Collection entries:
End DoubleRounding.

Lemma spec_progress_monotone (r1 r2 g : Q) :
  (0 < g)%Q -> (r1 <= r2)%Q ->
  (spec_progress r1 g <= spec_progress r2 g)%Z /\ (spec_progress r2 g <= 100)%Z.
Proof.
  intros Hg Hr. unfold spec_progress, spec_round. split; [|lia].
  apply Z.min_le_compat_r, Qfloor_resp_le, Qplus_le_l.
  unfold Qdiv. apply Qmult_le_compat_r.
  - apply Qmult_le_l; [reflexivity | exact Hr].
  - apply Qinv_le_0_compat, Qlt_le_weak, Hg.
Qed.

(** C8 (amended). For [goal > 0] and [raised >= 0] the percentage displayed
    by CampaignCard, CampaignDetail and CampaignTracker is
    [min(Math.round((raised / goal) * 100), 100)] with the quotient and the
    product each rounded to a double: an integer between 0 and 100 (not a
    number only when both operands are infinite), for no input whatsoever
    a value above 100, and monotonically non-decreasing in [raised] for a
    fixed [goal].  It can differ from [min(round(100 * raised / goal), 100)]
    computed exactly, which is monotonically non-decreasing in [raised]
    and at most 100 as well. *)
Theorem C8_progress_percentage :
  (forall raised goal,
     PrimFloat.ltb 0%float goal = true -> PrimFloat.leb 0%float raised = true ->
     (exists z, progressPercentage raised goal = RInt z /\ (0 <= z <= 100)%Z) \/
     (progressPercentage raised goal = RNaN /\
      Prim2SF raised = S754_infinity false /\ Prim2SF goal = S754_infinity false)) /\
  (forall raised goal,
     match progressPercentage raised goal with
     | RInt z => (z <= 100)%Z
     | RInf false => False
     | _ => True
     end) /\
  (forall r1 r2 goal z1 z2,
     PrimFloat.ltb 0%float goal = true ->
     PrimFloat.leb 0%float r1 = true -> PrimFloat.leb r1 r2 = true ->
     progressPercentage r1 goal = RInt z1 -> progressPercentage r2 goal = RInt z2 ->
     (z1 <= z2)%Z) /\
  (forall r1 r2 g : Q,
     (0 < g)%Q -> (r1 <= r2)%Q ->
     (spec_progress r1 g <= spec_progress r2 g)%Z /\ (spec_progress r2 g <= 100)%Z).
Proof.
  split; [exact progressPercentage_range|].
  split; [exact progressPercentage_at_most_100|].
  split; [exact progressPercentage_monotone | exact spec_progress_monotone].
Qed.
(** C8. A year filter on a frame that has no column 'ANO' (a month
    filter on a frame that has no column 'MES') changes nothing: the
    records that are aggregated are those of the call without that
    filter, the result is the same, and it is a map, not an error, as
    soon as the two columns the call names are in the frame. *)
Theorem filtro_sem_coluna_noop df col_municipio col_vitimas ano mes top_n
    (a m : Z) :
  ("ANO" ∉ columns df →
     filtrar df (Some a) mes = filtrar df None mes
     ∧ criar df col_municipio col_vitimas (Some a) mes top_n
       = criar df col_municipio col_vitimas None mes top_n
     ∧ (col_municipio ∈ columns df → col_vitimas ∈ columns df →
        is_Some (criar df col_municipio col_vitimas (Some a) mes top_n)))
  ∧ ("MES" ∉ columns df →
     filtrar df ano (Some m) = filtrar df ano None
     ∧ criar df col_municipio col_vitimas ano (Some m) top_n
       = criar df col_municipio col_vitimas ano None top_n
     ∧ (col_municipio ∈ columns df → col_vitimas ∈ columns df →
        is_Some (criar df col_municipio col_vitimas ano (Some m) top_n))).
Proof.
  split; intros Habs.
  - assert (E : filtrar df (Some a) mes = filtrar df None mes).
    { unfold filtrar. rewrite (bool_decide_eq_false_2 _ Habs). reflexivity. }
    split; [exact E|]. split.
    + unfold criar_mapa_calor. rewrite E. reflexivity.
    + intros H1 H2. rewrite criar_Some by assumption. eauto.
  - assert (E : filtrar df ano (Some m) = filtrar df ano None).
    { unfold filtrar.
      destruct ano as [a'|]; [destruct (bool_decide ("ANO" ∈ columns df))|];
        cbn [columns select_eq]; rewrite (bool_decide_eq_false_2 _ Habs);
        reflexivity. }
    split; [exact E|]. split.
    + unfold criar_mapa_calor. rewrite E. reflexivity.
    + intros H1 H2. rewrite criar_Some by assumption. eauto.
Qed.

## [REQUIREMENT]
Give back all the records exactly as they stand.

## [ANSWER TO THE EXERCISE]
End DoubleRounding.

Lemma spec_progress_monotone (r1 r2 g : Q) :
  (0 < g)%Q -> (r1 <= r2)%Q ->
  (spec_progress r1 g <= spec_progress r2 g)%Z /\ (spec_progress r2 g <= 100)%Z.
Proof.
  intros Hg Hr. unfold spec_progress, spec_round. split; [|lia].
  apply Z.min_le_compat_r, Qfloor_resp_le, Qplus_le_l.
  unfold Qdiv. apply Qmult_le_compat_r.
  - apply Qmult_le_l; [reflexivity | exact Hr].
  - apply Qinv_le_0_compat, Qlt_le_weak, Hg.
Qed.

(** C8 (amended). For [goal > 0] and [raised >= 0] the percentage displayed
    by CampaignCard, CampaignDetail and CampaignTracker is
    [min(Math.round((raised / goal) * 100), 100)] with the quotient and the
    product each rounded to a double: an integer between 0 and 100 (not a
    number only when both operands are infinite), for no input whatsoever
    a value above 100, and monotonically non-decreasing in [raised] for a
    fixed [goal].  It can differ from [min(round(100 * raised / goal), 100)]
    computed exactly, which is monotonically non-decreasing in [raised]
    and at most 100 as well. *)
Theorem C8_progress_percentage :
  (forall raised goal,
     PrimFloat.ltb 0%float goal = true -> PrimFloat.leb 0%float raised = true ->
     (exists z, progressPercentage raised goal = RInt z /\ (0 <= z <= 100)%Z) \/
     (progressPercentage raised goal = RNaN /\
      Prim2SF raised = S754_infinity false /\ Prim2SF goal = S754_infinity false)) /\
  (forall raised goal,
     match progressPercentage raised goal with
     | RInt z => (z <= 100)%Z
     | RInf false => False
     | _ => True
     end) /\
  (forall r1 r2 goal z1 z2,
     PrimFloat.ltb 0%float goal = true ->
     PrimFloat.leb 0%float r1 = true -> PrimFloat.leb r1 r2 = true ->
     progressPercentage r1 goal = RInt z1 -> progressPercentage r2 goal = RInt z2 ->
     (z1 <= z2)%Z) /\
  (forall r1 r2 g : Q,
     (0 < g)%Q -> (r1 <= r2)%Q ->
     (spec_progress r1 g <= spec_progress r2 g)%Z /\ (spec_progress r2 g <= 100)%Z).
Proof.
  split; [exact progressPercentage_range|].
  split; [exact progressPercentage_at_most_100|].
  split; [exact progressPercentage_monotone | exact spec_progress_monotone].
Qed.
(** C8. A year filter on a frame that has no column 'ANO' (a month
    filter on a frame that has no column 'MES') changes nothing: the
    records that are aggregated are those of the call without that
    filter, the result is the same, and it is a map, not an error, as
    soon as the two columns the call names are in the frame. *)
Theorem filtro_sem_coluna_noop df col_municipio col_vitimas ano mes top_n
    (a m : Z) :
  ("ANO" ∉ columns df →
     filtrar df (Some a) mes = filtrar df None mes
     ∧ criar df col_municipio col_vitimas (Some a) mes top_n
       = criar df col_municipio col_vitimas None mes top_n
     ∧ (col_municipio ∈ columns df → col_vitimas ∈ columns df →
        is_Some (criar df col_municipio col_vitimas (Some a) mes top_n)))
  ∧ ("MES" ∉ columns df →
     filtrar df ano (Some m) = filtrar df ano None
     ∧ criar df col_municipio col_vitimas ano (Some m) top_n
       = criar df col_municipio col_vitimas ano None top_n
     ∧ (col_municipio ∈ columns df → col_vitimas ∈ columns df →
        is_Some (criar df col_municipio col_vitimas ano (Some m) top_n))).
Proof.
  split; intros Habs.
  - assert (E : filtrar df (Some a) mes = filtrar df None mes).
    { unfold filtrar. rewrite (bool_decide_eq_false_2 _ Habs). reflexivity. }
    split; [exact E|]. split.
    + unfold criar_mapa_calor. rewrite E. reflexivity.
    + intros H1 H2. rewrite criar_Some by assumption. eauto.
  - assert (E : filtrar df ano (Some m) = filtrar df ano None).
    { unfold filtrar.
      destruct ano as [a'|]; [destruct (bool_decide ("ANO" ∈ columns df))|];
        cbn [columns select_eq]; rewrite (bool_decide_eq_false_2 _ Habs);
        reflexivity. }
    split; [exact E|]. split.
    + unfold criar_mapa_calor. rewrite E. reflexivity.
    + intros H1 H2. rewrite criar_Some by assumption. eauto.
Qed.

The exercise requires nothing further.